- [TASK PROMPT]
Among the entries below, extract exactly the lines that run from the one with "[Admission] (loading them)" through the one with "From S2P Require Import ConfigChildren.", both ends included.

[Stored data entries]
*** Block opens ***
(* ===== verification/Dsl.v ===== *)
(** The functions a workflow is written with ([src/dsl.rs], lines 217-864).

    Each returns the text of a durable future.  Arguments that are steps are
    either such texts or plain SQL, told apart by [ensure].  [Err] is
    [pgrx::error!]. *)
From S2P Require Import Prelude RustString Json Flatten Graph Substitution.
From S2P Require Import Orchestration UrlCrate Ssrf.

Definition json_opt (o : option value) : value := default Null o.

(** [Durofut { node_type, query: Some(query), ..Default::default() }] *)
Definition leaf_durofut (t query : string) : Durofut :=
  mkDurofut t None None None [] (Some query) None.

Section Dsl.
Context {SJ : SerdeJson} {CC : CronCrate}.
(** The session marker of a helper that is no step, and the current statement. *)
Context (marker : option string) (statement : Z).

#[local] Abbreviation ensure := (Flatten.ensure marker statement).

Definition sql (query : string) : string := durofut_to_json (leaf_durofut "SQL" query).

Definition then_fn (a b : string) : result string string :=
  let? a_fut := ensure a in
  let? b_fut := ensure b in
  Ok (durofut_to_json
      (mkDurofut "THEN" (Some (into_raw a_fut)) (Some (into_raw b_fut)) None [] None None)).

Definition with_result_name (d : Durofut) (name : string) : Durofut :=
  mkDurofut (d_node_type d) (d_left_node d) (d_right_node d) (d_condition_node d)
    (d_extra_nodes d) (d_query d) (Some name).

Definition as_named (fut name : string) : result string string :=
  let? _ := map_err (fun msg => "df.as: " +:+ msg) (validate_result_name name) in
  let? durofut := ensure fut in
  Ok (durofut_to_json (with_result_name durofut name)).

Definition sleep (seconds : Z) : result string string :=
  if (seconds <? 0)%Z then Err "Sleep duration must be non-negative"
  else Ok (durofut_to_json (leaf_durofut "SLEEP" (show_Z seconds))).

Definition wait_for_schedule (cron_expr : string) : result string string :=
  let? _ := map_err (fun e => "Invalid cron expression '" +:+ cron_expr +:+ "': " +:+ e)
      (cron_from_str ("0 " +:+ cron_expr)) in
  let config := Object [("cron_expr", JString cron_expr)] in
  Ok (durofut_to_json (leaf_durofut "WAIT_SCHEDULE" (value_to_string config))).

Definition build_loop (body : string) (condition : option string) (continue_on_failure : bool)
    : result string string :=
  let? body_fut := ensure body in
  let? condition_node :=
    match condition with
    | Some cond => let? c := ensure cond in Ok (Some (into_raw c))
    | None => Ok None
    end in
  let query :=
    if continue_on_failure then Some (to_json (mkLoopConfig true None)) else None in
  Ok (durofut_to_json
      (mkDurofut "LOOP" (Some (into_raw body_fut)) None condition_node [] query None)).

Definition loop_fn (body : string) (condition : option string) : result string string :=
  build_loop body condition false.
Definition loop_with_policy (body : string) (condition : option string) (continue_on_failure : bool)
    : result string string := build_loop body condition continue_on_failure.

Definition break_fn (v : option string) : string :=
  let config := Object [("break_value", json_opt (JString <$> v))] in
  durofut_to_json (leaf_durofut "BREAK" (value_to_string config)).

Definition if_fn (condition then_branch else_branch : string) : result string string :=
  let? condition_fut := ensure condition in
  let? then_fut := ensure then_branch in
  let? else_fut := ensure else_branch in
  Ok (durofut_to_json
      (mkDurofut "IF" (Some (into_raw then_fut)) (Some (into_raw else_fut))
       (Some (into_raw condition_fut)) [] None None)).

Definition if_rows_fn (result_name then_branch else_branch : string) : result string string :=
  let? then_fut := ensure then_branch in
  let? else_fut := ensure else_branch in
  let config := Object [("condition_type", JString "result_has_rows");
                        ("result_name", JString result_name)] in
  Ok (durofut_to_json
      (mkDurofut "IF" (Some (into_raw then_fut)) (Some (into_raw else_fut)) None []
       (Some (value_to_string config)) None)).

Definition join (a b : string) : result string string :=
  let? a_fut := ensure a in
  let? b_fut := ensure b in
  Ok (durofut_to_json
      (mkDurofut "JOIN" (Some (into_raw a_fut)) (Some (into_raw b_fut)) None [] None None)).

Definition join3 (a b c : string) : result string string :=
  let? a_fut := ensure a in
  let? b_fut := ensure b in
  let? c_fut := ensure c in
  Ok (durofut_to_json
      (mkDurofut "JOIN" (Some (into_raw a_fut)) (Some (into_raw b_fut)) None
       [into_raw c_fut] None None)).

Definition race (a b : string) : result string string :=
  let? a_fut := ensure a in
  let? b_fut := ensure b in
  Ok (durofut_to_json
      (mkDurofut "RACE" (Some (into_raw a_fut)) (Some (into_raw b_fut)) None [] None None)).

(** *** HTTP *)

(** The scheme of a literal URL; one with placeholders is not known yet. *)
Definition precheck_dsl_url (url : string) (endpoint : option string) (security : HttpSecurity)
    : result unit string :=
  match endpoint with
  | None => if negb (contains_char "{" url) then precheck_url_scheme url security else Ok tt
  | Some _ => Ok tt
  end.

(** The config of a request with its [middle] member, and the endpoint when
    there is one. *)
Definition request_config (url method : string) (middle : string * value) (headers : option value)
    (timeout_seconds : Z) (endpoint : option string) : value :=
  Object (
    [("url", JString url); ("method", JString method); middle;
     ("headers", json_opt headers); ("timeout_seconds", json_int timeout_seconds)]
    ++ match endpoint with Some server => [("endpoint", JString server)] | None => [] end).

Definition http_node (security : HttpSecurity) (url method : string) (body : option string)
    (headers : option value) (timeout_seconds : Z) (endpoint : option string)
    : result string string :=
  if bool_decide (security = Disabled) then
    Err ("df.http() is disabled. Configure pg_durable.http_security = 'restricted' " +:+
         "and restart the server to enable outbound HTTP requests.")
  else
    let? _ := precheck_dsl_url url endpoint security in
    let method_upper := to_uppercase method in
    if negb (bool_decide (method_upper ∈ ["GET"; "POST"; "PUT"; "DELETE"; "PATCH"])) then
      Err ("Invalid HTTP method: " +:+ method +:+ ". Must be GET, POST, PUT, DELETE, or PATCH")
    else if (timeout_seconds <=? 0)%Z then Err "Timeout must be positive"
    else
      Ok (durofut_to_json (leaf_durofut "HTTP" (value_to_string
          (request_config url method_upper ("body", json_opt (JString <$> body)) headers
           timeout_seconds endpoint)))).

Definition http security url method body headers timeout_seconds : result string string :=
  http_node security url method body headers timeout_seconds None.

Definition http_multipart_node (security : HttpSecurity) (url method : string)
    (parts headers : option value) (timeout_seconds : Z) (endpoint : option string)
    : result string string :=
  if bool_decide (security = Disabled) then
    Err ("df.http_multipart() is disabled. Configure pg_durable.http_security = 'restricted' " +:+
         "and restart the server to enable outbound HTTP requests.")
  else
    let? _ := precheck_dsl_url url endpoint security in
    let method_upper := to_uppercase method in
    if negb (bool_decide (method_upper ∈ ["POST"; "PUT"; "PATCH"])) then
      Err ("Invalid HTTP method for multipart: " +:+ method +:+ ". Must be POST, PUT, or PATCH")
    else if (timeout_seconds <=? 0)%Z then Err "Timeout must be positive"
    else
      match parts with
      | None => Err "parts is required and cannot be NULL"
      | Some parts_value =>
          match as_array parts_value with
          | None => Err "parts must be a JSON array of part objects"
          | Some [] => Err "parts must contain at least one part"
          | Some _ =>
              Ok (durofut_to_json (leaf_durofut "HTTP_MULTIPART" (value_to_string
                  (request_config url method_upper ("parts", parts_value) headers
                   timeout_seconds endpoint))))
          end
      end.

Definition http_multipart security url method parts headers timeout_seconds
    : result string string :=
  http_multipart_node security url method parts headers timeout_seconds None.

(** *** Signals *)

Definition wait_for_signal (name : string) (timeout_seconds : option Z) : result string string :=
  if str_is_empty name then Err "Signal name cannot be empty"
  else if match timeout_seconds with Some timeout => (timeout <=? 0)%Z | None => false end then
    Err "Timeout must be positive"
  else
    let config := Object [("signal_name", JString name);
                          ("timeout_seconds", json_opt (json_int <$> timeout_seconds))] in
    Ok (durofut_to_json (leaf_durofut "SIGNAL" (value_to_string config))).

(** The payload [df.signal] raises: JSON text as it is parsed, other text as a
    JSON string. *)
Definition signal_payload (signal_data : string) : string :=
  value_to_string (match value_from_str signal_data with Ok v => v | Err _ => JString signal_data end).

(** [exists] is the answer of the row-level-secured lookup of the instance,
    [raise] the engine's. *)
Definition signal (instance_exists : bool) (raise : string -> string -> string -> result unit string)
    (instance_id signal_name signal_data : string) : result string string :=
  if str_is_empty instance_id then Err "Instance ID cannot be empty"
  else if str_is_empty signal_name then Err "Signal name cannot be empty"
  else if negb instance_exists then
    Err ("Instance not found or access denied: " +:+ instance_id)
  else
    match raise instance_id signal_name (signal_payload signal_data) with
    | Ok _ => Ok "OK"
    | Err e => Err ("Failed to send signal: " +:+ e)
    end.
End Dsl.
*** Block closes ***
*** Block opens ***
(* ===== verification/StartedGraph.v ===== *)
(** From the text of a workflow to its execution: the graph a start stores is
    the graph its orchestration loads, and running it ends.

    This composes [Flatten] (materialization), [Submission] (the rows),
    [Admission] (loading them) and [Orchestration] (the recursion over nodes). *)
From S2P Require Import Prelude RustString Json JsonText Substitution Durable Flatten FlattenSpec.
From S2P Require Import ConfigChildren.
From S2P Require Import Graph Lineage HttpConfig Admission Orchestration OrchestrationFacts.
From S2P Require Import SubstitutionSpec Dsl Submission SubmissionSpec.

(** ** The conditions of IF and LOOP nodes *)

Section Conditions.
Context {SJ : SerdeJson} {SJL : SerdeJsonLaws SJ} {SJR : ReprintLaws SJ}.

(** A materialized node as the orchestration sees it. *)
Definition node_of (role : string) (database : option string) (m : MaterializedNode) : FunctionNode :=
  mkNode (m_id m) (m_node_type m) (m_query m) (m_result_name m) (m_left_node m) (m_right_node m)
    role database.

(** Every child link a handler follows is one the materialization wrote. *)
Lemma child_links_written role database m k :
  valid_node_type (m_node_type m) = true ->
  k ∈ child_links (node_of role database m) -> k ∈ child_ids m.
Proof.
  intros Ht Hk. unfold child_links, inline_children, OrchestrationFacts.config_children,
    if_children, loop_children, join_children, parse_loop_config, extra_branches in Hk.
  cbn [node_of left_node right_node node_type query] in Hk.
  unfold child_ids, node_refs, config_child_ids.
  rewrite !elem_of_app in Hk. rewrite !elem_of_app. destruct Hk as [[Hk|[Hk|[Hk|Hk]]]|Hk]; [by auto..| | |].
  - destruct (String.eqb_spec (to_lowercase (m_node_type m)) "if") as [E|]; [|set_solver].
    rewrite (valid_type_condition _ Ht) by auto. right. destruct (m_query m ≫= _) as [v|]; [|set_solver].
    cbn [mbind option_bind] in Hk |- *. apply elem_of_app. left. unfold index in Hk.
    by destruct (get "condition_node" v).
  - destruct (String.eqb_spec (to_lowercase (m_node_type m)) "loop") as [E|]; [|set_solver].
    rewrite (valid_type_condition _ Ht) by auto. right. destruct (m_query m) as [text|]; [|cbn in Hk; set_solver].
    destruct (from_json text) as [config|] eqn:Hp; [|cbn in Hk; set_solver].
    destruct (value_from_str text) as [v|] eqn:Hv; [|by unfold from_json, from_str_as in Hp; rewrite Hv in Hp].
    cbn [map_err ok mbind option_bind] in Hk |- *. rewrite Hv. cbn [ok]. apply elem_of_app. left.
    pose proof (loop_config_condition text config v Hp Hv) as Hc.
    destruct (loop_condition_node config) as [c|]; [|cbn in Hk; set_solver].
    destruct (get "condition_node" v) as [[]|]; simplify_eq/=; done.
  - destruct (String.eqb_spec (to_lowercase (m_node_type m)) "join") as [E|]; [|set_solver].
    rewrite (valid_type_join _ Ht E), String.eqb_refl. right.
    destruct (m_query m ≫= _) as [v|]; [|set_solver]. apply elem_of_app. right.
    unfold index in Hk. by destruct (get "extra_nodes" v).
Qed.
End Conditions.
*** Block closes ***
- [OUTPUT BELOW]
    [Admission] (loading them) and [Orchestration] (the recursion over nodes). *)
From S2P Require Import Prelude RustString Json JsonText Substitution Durable Flatten FlattenSpec.
From S2P Require Import ConfigChildren.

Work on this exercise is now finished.